• **Assignment**
How do the lines below between the ones holding "Lemma print_accepted text" and "Lemma print_rejected text", inclusive, read? Give them again exactly, with no other lines.

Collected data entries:
* * * *

(** * geokit: the raster mosaic compositor and the geometry flattener

    A shallow embedding of

    - [flatten], [transform] and [convertMask] of
      [geokit/_core/geomutil.py],
    - [combineSimilarRasters] of
      [geokit/_algorithms/combineSimilarRasters.py], and
    - [SRSCOMMON] and [loadSRS] of [geokit/core/srs.py],

    with the statements of the specification proved (or refuted) on the
    embedding. *)

From Stdlib Require Import ZArith QArith Qround Qabs Lia Lqa.
From stdpp Require Import base decidable option list gmap strings sorting.
From Equations Require Import Equations.

(* ===================================================================== *)
(** * Part I: definitions                                                  *)
(* ===================================================================== *)

(** ** [geomutil.flatten] *)

Section flatten_def.
Context {G : Type} (Union : G → G → G).

(** One round of the [for gi in range(0, len(geoms), 2)] loop:
    [geoms[gi].Union(geoms[gi+1])] for each adjacent pair, and the
    [except IndexError] branch keeps an unpaired last geometry as it is. *)
Fixpoint union_round (geoms : list G) : list G :=
  match geoms with
  | g0 :: g1 :: rest => Union g0 g1 :: union_round rest
  | [g0] => [g0]
  | [] => []
  end.

(** [while len(geoms) > 1: ... geoms = newGeoms]. *)
Equations? flatten_loop (geoms : list G) : list G by wf (length geoms) lt :=
  flatten_loop geoms with decide (1 < length geoms) => {
    | left _ := flatten_loop (union_round geoms);
    | right _ := geoms }.
Proof.
  clear flatten_loop.
  assert (Hle : ∀ n (l : list G), length l ≤ n →
            length (union_round l) ≤ length l ∧
            (1 < length l → length (union_round l) < length l)).
  { induction n as [|n IH]; intros [|a [|b r]] Hn; simpl in *; try lia.
    destruct (IH r) as [H1 H2]; lia. }
  apply (Hle (length geoms) geoms); [lia | assumption].
Qed.

(** [flatten]: [None] for an empty list, otherwise the one geometry left
    when the loop ends. *)
Definition flatten (geoms : list G) : option G :=
  match geoms with
  | [] => None
  | _ => head (flatten_loop geoms)
  end.

(** The naive reduction the specification compares with: a left fold of
    [Union] over the list, starting from its first geometry. *)
Definition union_fold (geoms : list G) : option G :=
  match geoms with
  | [] => None
  | g0 :: rest => Some (fold_left Union rest g0)
  end.

End flatten_def.

(** ** The raster data model *)

(** Pixel datatypes ([info.dtype]); only their identity matters here. *)
Inductive DType :=
  GDT_Byte | GDT_UInt16 | GDT_Int16 | GDT_UInt32 | GDT_Int32
| GDT_Float32 | GDT_Float64.

#[global] Instance DType_eq_dec : EqDecision DType.
Proof. solve_decision. Defined.

(** A spatial reference is identified by a code (an EPSG number, see
    [loadSRS]); [IsSame] compares two of them. *)
Definition SRS : Type := Z.
Definition IsSame (a b : SRS) : bool := bool_decide (a = b).

(** A pixel value: a number, or the NaN a band of a float datatype can
    hold. Numbers are integers. *)
Inductive Pixel :=
| Num (v : Z)
| NaN.

#[global] Instance Pixel_eq_dec : EqDecision Pixel.
Proof. solve_decision. Defined.

(** [d != nd] on two pixel values, as numpy and Python compare numbers:
    NaN differs from every value, itself included. *)
Definition pixel_ne (d nd : Pixel) : bool :=
  match d, nd with
  | Num a, Num b => negb (a =? b)%Z
  | _, _ => true
  end.

(** A pixel matrix, row-major: a list of rows. Coordinates and
    resolutions are exact rationals. *)
Abbreviation Matrix := (list (list Pixel)).

(** The matrix of the numbers [m]. *)
Definition px (m : list (list Z)) : Matrix := map (map Num) m.

(** The metadata snapshot returned by [rasterInfo]. *)
Record RasterInfo := mkInfo {
  srs : SRS;
  dx : Q;
  dy : Q;
  xMin : Q;
  yMin : Q;
  xMax : Q;
  yMax : Q;
  dtype : DType;
  noData : option Pixel;
  yAtTop : bool }.

Definition bounds (i : RasterInfo) : Q * Q * Q * Q :=
  (xMin i, yMin i, xMax i, yMax i).

(** A raster: its metadata and its single band, rows as they are stored. *)
Record Raster := mkRaster { info : RasterInfo; band : Matrix }.

(** An element of [datasets]: a path, or an already opened dataset (taken
    as a raster held in memory). *)
Inductive Dataset :=
| DsPath (path : string)
| DsHandle (r : Raster).

(** The [datasets] argument: a string (a glob pattern), one
    [gdal.Dataset], or an iterable. *)
Inductive DatasetsArg :=
| ArgStr (pattern : string)
| ArgDataset (r : Raster)
| ArgIter (ds : list Dataset).

(** The result of [Extent.findWithin]. *)
Record SubWindow := mkWin { xStart : Z; yStart : Z; xWin : Z; yWin : Z }.

(** ** Storage, events and the error monad *)

(** What the operation does to storage, in the order it does it. *)
Inductive Event :=
| EvGlob (pattern : string)
| EvInfo (path : string)
| EvFetch (path : string)
| EvIsFile (path : string)
| EvCreate (path : string) (i : RasterInfo) (fillValue : option Pixel)
| EvOpen (path : string)
| EvRead (path : string) (w : SubWindow)
| EvWrite (path : string) (xoff yoff : Z) (m : Matrix)
| EvFlush (path : string)
| EvStats (path : string).

(** Durable storage (the rasters by path) and the log of accesses. *)
Record State := mkState {
  files : gmap string Raster;
  trace : list Event }.

Inductive Exn :=
| GeoKitError (msg : string)
| MisalignedTile
| BackendIOError
| IndexError.

Inductive Res (A : Type) :=
| Ok (a : A)
| Raise (e : Exn).
Arguments Ok {A} a.
Arguments Raise {A} e.

(** A computation may change the state and then return or raise; what it
    changed before raising stays changed. *)
Definition M (A : Type) : Type := State → Res A * State.

Definition ret {A} (a : A) : M A := λ st, (Ok a, st).
Definition raise {A} (e : Exn) : M A := λ st, (Raise e, st).
Definition bind {A B} (m : M A) (k : A → M B) : M B :=
  λ st, match m st with
        | (Ok a, st') => k a st'
        | (Raise e, st') => (Raise e, st')
        end.
Definition lift {A} (r : Res A) : M A := λ st, (r, st).
Definition emit (e : Event) : M unit :=
  λ st, (Ok tt, mkState (files st) (trace st ++ [e])).
Definition get_file (p : string) : M (option Raster) :=
  λ st, (Ok (files st !! p), st).
Definition put_file (p : string) (r : Raster) : M unit :=
  λ st, (Ok tt, mkState (<[p := r]> (files st)) (trace st)).

Declare Scope M_scope.
Delimit Scope M_scope with M.
Notation "'do' x <- m ; k" := (bind m (λ x, k))
  (at level 10, x name, m at level 100, k at level 200) : M_scope.
Notation "m ;; k" := (bind m (λ _, k))
  (at level 100, k at level 200, right associativity) : M_scope.
Open Scope M_scope.
(** * Medici: the [Book] facade and the query compiler

    A shallow embedding of [src/Book.ts] and [src/helper/parseQuery.ts].

    - JavaScript numbers are IEEE 754 binary64 values: Rocq's primitive
      [float].
    - JavaScript strings are [string]s, read as sequences of code units in
      the Latin-1 range.
    - A JavaScript object used as a record of caller-supplied properties
      (the query) is an association list in enumeration order; an object
      built as a map (the filter document, the lock collection) is a
      [gmap].
    - Code that may throw returns an [Outcome].
    - What lives outside the two source files (JavaScript built-ins, the
      document store, the sibling helper modules) is collected in type
      classes, or modelled from the specification where a claim is about
      it. *)

From Stdlib Require Import ZArith String Ascii DecimalString.
From Stdlib Require Uint63.
From Stdlib Require Import Floats.PrimFloat Floats.FloatOps Floats.SpecFloat Floats.FloatAxioms.
From stdpp Require Import base option list gmap strings.

Local Open Scope string_scope.

(** ** Outcomes *)

Inductive Error :=
| BookConstructorError (message : string)
| JournalNotFoundError
| TypeError
| RangeError
| BSONTypeError
| CastError
| InvalidDateError
| InvalidAccountError
| JournalAlreadyVoidedError
| StoreError.

Inductive Outcome (A : Type) :=
| Returns (a : A)
| Throws (e : Error).
Arguments Returns {A} a.
Arguments Throws {A} e.

#[global] Instance Outcome_ret : MRet Outcome := fun A a => Returns a.

#[global] Instance Outcome_bind : MBind Outcome := fun A B k m =>
  match m with
  | Returns a => k a
  | Throws e => Throws e
  end.

Fixpoint foldM {A B} (step : B → A → Outcome B) (l : list A) (b : B) : Outcome B :=
  match l with
  | [] => Returns b
  | a :: l' => b' ← step b a; foldM step l' b'
  end.
Lemma playlist_step_complete_witness :
  step start (chars "[download] video.mp4 has already been downloaded" ++ [nl])
  = Ok {| current_file := chars "Downloading...";
          description := chars "Downloading...";
          completed := Int 100 |}.
Proof.
  apply (playlist_step_complete Q float_decimal posix_name start).
  - vm_compute. reflexivity.
  - vm_compute. reflexivity.
  - left. vm_compute. reflexivity.
Defined.

(** C7 as stated fails on both scanners.  In the playlist scanner a line
    that says the file has already been downloaded, and that has the
    download marker and a percent sign, goes to the percentage rule.  The
    single-video scanner has the percentage rule only. *)
Lemma playlist_step_complete_counterexample :
  ~ (forall st line,
       contains (chars "has already been downloaded") line = true
       \/ contains (chars "100%") line = true ->
       exists st',
         step st line = Ok st'
         /\ (number_value (completed st') == 100)%Q)
  /\ ~ (forall st line,
          contains (chars "has already been downloaded") line = true
          \/ contains (chars "100%") line = true ->
          (number_value (single_completed (step1 st line)) == 100)%Q).
Proof.
  split; intros H.
  - destruct (H start
                (chars "[download] 50% off.mp4 has already been downloaded"))
      as (st' & Hs & Hc).
    + left. vm_compute. reflexivity.
    + vm_compute in Hs. injection Hs as <-. vm_compute in Hc.
      discriminate Hc.
  - assert (Hc := H start1
                    (chars "[download] video.mp4 has already been downloaded")
                    (or_introl eq_refl)).
    vm_compute in Hc. discriminate Hc.
Qed.

Example already_downloaded_with_percent :
  step start (chars "[download] 50% off.mp4 has already been downloaded")
  = Ok {| current_file := chars "Downloading...";
          description := chars "Downloading...";
          completed := Float (50 # 1) |}.
Proof. vm_compute. reflexivity. Qed.

(** The single-video scanner has no rule for such a line at all. *)
Example single_step_already_downloaded :
  step1 start1 (chars "[download] video.mp4 has already been downloaded")
  = {| all_output := [chars "[download] video.mp4 has already been downloaded"];
       single_completed := Int 0 |}.
Proof. vm_compute. reflexivity. Qed.

End ScannerRuns.

(** ** After a failed download *)

Section Diagnostics.

Variable markup_error : str -> option str.
Variable F : Type.
Variable float : str -> option F.
Variable path_name : str -> str.

(** [download_single_video]: the lines chosen are those that hold [error]
    in any case, or the last ten lines when there is none. *)
Lemma error_lines_spec (lines : list str) :
  let matching :=
    filter (fun l => contains (chars "ERROR") (upper l) = true
                     ∨ contains (chars "error") l = true) lines in
  (matching <> [] -> error_lines lines = matching)
  /\ (matching = [] -> error_lines lines = last_n 10 lines).
Proof.
  unfold error_lines. simpl.
  destruct (filter _ lines); split; intros H; congruence.
Qed.

Lemma print_accepted text printed :
  markup_error text = None ->
  print markup_error text printed = (printed ++ [text], Ok tt).
Proof. intros H. unfold print. rewrite H. reflexivity. Qed.

Lemma print_rejected text message printed :
  markup_error text = Some message ->
  print markup_error text printed = (printed, Raise (MarkupError message)).
Proof. intros H. unfold print. rewrite H. reflexivity. Qed.

(** Texts that rich accepts are printed one after the other. *)
Lemma for_each_print {A} (text : A -> str) xs printed :
  Forall (fun x => markup_error (text x) = None) xs ->
  for_each (fun x => print markup_error (text x)) xs printed
  = (printed ++ map text xs, Ok tt).
Proof.
  intros H. revert printed.
  induction H as [|x xs Hx _ IH]; intros printed; cbn [for_each map].
  - rewrite app_nil_r. reflexivity.
  - unfold mbind, io_bind. rewrite (print_accepted _ _ Hx).
    unfold mbind, io_bind in IH. rewrite IH, <- app_assoc. reflexivity.
Qed.

(** When rich accepts what is printed, a failed [download_single_video]
    prints its heading, the lines chosen and the failure, and returns
    [False]. *)
Lemma download_single_video_failure lines returncode :
  returncode <> 0 ->
  let shown :=
    map (fun line => chars "[red]" ++ strip line ++ chars "[/red]")
      (last_n 5 (error_lines lines)) in
  let failure :=
    chars "[bold red]Error: Download failed with code "
    ++ str_of_int returncode ++ chars "[/bold red]" in
  markup_error (nl :: chars "[bold red]yt-dlp error:[/bold red]") = None ->
  Forall (fun text => markup_error text = None) shown ->
  markup_error failure = None ->
  download_single_video markup_error float lines returncode
  = {| returned := Ok false;
       console :=
         [nl :: chars "[bold red]yt-dlp error:[/bold red]"]
         ++ shown ++ [failure] |}.
Proof.
  intros H shown failure Hhead Hshown Hfail.
  unfold download_single_video, download_single_video_end.
  rewrite single_scan_lines_all_output.
  destruct (returncode =? 0) eqn:E; [apply Z.eqb_eq in E; contradiction|].
  unfold run, try_except, mbind, io_bind.
  rewrite (print_accepted _ _ Hhead). cbv beta iota.
  rewrite (for_each_print
             (fun line => chars "[red]" ++ strip line ++ chars "[/red]"))
    by (apply Forall_map in Hshown; exact Hshown).
  unfold raise. cbv beta iota. cbn [str_of_exn].
  rewrite (print_accepted _ _ Hfail). cbv beta iota.
  unfold mret, io_ret. rewrite <- !app_assoc. reflexivity.
Qed.

Lemma playlist_scan_lines_total st lines :
  exists st', playlist_scan_lines F float path_name st lines = Ok st'.
Proof.
  revert st. induction lines as [|l lines IH]; intros st; simpl.
  - exists st. reflexivity.
  - destruct (playlist_step_total F float path_name st l) as [st1 ->].
    simpl. apply IH.
Qed.

(** [download_playlist]: what it returns and prints does not depend on the
    lines it has read. *)
Lemma download_playlist_forgets_lines lines message returncode :
  download_playlist markup_error float path_name
    {| decoded := lines; broken := message |} returncode
  = download_playlist markup_error float path_name
      {| decoded := []; broken := message |} returncode.
Proof.
  unfold download_playlist, playlist_run. cbn [decoded broken].
  destruct (playlist_scan_lines_total (playlist_start F) lines) as [st ->].
  cbn [playlist_scan_lines mbind result_bind].
  destruct message; reflexivity.
Qed.

End Diagnostics.

(** C8, at a run of yt-dlp that ends with status 1 after an [ERROR] line.
    The single-video call prints the line; the playlist call has kept no
    line and prints the status only. *)
Theorem download_playlist_prints_no_diagnostics :
  let lines := [chars "[youtube] Extracting URL" ++ [nl];
                chars "ERROR: Video unavailable" ++ [nl]] in
  download_single_video markup_closed float_decimal lines 1
  = {| returned := Ok false;
       console := [nl :: chars "[bold red]yt-dlp error:[/bold red]";
                   chars "[red]ERROR: Video unavailable[/red]";
                   chars "[bold red]Error: Download failed with code 1[/bold red]"] |}
  /\ download_playlist markup_closed float_decimal posix_name (whole lines) 1
     = {| returned := Ok false;
          console := [chars "[red]Download failed with code 1[/red]"] |}.
Proof. split; vm_compute; reflexivity. Qed.

(** ** The configuration store *)

Section ConfigStore.




(** C9, at a [config.json] that holds the one byte 255, which is not UTF-8
    and so not valid JSON.  [Config()] leaves the file as it is; reading it
    raises a [UnicodeDecodeError], which the handler of [_read_config], made
    for [JSONDecodeError] and [FileNotFoundError], does not catch: the two
    getters raise it instead of returning the defaults, and
    [set_last_quality] raises it too. *)
Theorem config_undecodable_raises :
  let message :=
    chars "'utf-8' codec can't decode byte 0xff in position 0: invalid start byte" in
  let home := MkPath (chars "/home/u/Downloads/YouTube") in
  let self := Config_init (Undecodable message) home in
  config_file self = Undecodable message
  /\ get_last_quality self = Raise (UnicodeDecodeError message)
  /\ get_download_dir self = Raise (UnicodeDecodeError message)
  /\ set_last_quality self (chars "1080") = Raise (UnicodeDecodeError message).
Proof. repeat split. Qed.

End ConfigStore.

(** * Further properties *)

(** ** [int] and [str] *)

Section IntStr.

Lemma is_digit_not_sign c :
  is_digit c = true -> Ascii.eqb c "+" = false /\ Ascii.eqb c "-" = false.
Proof.
  destruct c as [[] [] [] [] [] [] [] []];
    (discriminate || (intros _; split; reflexivity)).
Qed.

Lemma is_digit_lower c : is_digit c = true -> lower_char c = c.
Proof.
  destruct c as [[] [] [] [] [] [] [] []]; (reflexivity || discriminate).
Qed.

Lemma is_digit_not_comma c : is_digit c = true -> Ascii.eqb c "," = false.
Proof.
  destruct c as [[] [] [] [] [] [] [] []]; (reflexivity || discriminate).
Qed.

Lemma digits_of_digits d : Forall (fun c => is_digit c = true) (digits_of d).
Proof.
  unfold digits_of.
  induction d; simpl; constructor; (reflexivity || assumption).
Qed.

Lemma int_digits_acc d a :
  int_digits (Z.pos a) (digits_of d) = Some (Z.pos (Pos.of_uint_acc d a)).
Proof.
  unfold digits_of. revert a.
  induction d as [|d IH|d IH|d IH|d IH|d IH|d IH|d IH|d IH|d IH|d IH];
    intros a; [reflexivity|..];
    cbn [NilEmpty.string_of_uint chars list_ascii_of_string int_digits
         Pos.of_uint_acc];
    (match goal with
     | |- context [is_digit ?c] =>
         change (is_digit c) with true; cbv iota;
         let v := eval vm_compute in (digit_val c) in
         change (digit_val c) with v
     end);
    (match goal with
     | |- int_digits ?x _ = Some (Z.pos (Pos.of_uint_acc _ ?b)) =>
         replace x with (Z.pos b) by lia; apply IH
     end).
Qed.

Lemma int_digits_zero d :
  int_digits 0 (digits_of d) = Some (Z.of_N (Pos.of_uint d)).
Proof.
  induction d as [|d IH|d IH|d IH|d IH|d IH|d IH|d IH|d IH|d IH|d IH];
    [reflexivity|exact IH|..];
    exact (int_digits_acc d _).
Qed.

Lemma int_unsigned_digits d :
  d <> Decimal.Nil ->
  int_unsigned (digits_of d) = Some (Z.of_N (Pos.of_uint d)).
Proof.
  intros Hd. rewrite <- int_digits_zero.
  destruct d; [congruence|..]; reflexivity.
Qed.

Lemma str_of_int_pos p :
  str_of_int (Z.pos p) = digits_of (Pos.to_uint p).
Proof.
  unfold str_of_int, digits_of. simpl.
  pose proof (DecimalPos.Unsigned.to_uint_nonnil p) as H.
  destruct (Pos.to_uint p); [congruence|..]; reflexivity.
Qed.

Lemma int_unsigned_pos p : int_unsigned (str_of_int (Z.pos p)) = Some (Z.pos p).
Proof.
  rewrite str_of_int_pos, int_unsigned_digits
    by apply DecimalPos.Unsigned.to_uint_nonnil.
  rewrite DecimalPos.Unsigned.of_to. reflexivity.
Qed.

Lemma str_of_int_pos_digits p :
  Forall (fun c => is_digit c = true) (str_of_int (Z.pos p))
  /\ str_of_int (Z.pos p) <> [].
Proof.
  rewrite str_of_int_pos. split; [apply digits_of_digits|].
  pose proof (DecimalPos.Unsigned.to_uint_nonnil p) as H.
  unfold digits_of. destruct (Pos.to_uint p); [congruence|..]; discriminate.
Qed.
(** * In-N-Out location scraper: extraction and id-space scan

    A shallow embedding of [scrape_innout_locations.py].

    Python [str] values are modelled as Rocq strings, read as sequences of
    code points below 256.  The character classes of the [re] module and of
    [str.strip] are the ones CPython uses on that range.  Regular expressions
    of the source are written as the deterministic matchers they denote; each
    one is given next to the pattern it embeds (in comments the double-quote
    character is written QUOTE). *)

From Stdlib Require Import ZArith NArith Bool List Ascii String Lia.
From Stdlib Require Import Sorted Permutation.
From Stdlib Require Import Numbers.DecimalString Numbers.DecimalZ Numbers.DecimalN.
Import ListNotations.

#[local] Open Scope string_scope.
#[local] Open Scope Z_scope.

(** ** Option sequencing, for the fallible steps of a pattern *)

Definition obind {A B : Type} (o : option A) (k : A -> option B) : option B :=
  match o with
  | Some a => k a
  | None => None
  end.

Notation "x <- e ;; k" := (obind e (fun x => k))
  (at level 61, e at next level, right associativity).
Notation "' p <- e ;; k" := (obind e (fun p => k))
  (at level 61, p pattern, e at next level, right associativity).

Definition is_some {A : Type} (o : option A) : bool :=
  match o with
  | Some _ => true
  | None => false
  end.

(** ** Characters *)

Definition dquote : ascii := "034"%char.
Definition newline : ascii := "010"%char.

(** [str.isspace] and the pattern class [\s] below code point 256:
    TAB..CR, FS..US, SPACE, NEL and NBSP. *)
Definition is_space (c : ascii) : bool :=
  let n := N_of_ascii c in
  (((9 <=? n) && (n <=? 13)) || ((28 <=? n) && (n <=? 32))
   || (n =? 133) || (n =? 160))%N.

(** The whitespace [float] and [int] strip from both ends of their
    argument (CPython 3.11): the separators FS..US are not part of it. *)
Definition is_num_space (c : ascii) : bool :=
  let n := N_of_ascii c in
  (((9 <=? n) && (n <=? 13)) || (n =? 32) || (n =? 133) || (n =? 160))%N.

(** The pattern class [\d] below code point 256: the ten ASCII digits. *)
Definition is_digit (c : ascii) : bool :=
  let n := N_of_ascii c in ((48 <=? n) && (n <=? 57))%N.

Definition digit_val (c : ascii) : N := (N_of_ascii c - 48)%N.

(** ** Python string operations used by the source *)

Module Str.

(** [s.startswith(p)], returning what follows the prefix. *)
Fixpoint strip_prefix (p s : string) : option string :=
  match p with
  | EmptyString => Some s
  | String a p' =>
      match s with
      | EmptyString => None
      | String b s' => if Ascii.eqb a b then strip_prefix p' s' else None
      end
  end.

* * * *

• **Result for this task**
Lemma print_accepted text printed :
  markup_error text = None ->
  print markup_error text printed = (printed ++ [text], Ok tt).
Proof. intros H. unfold print. rewrite H. reflexivity. Qed.

Lemma print_rejected text message printed :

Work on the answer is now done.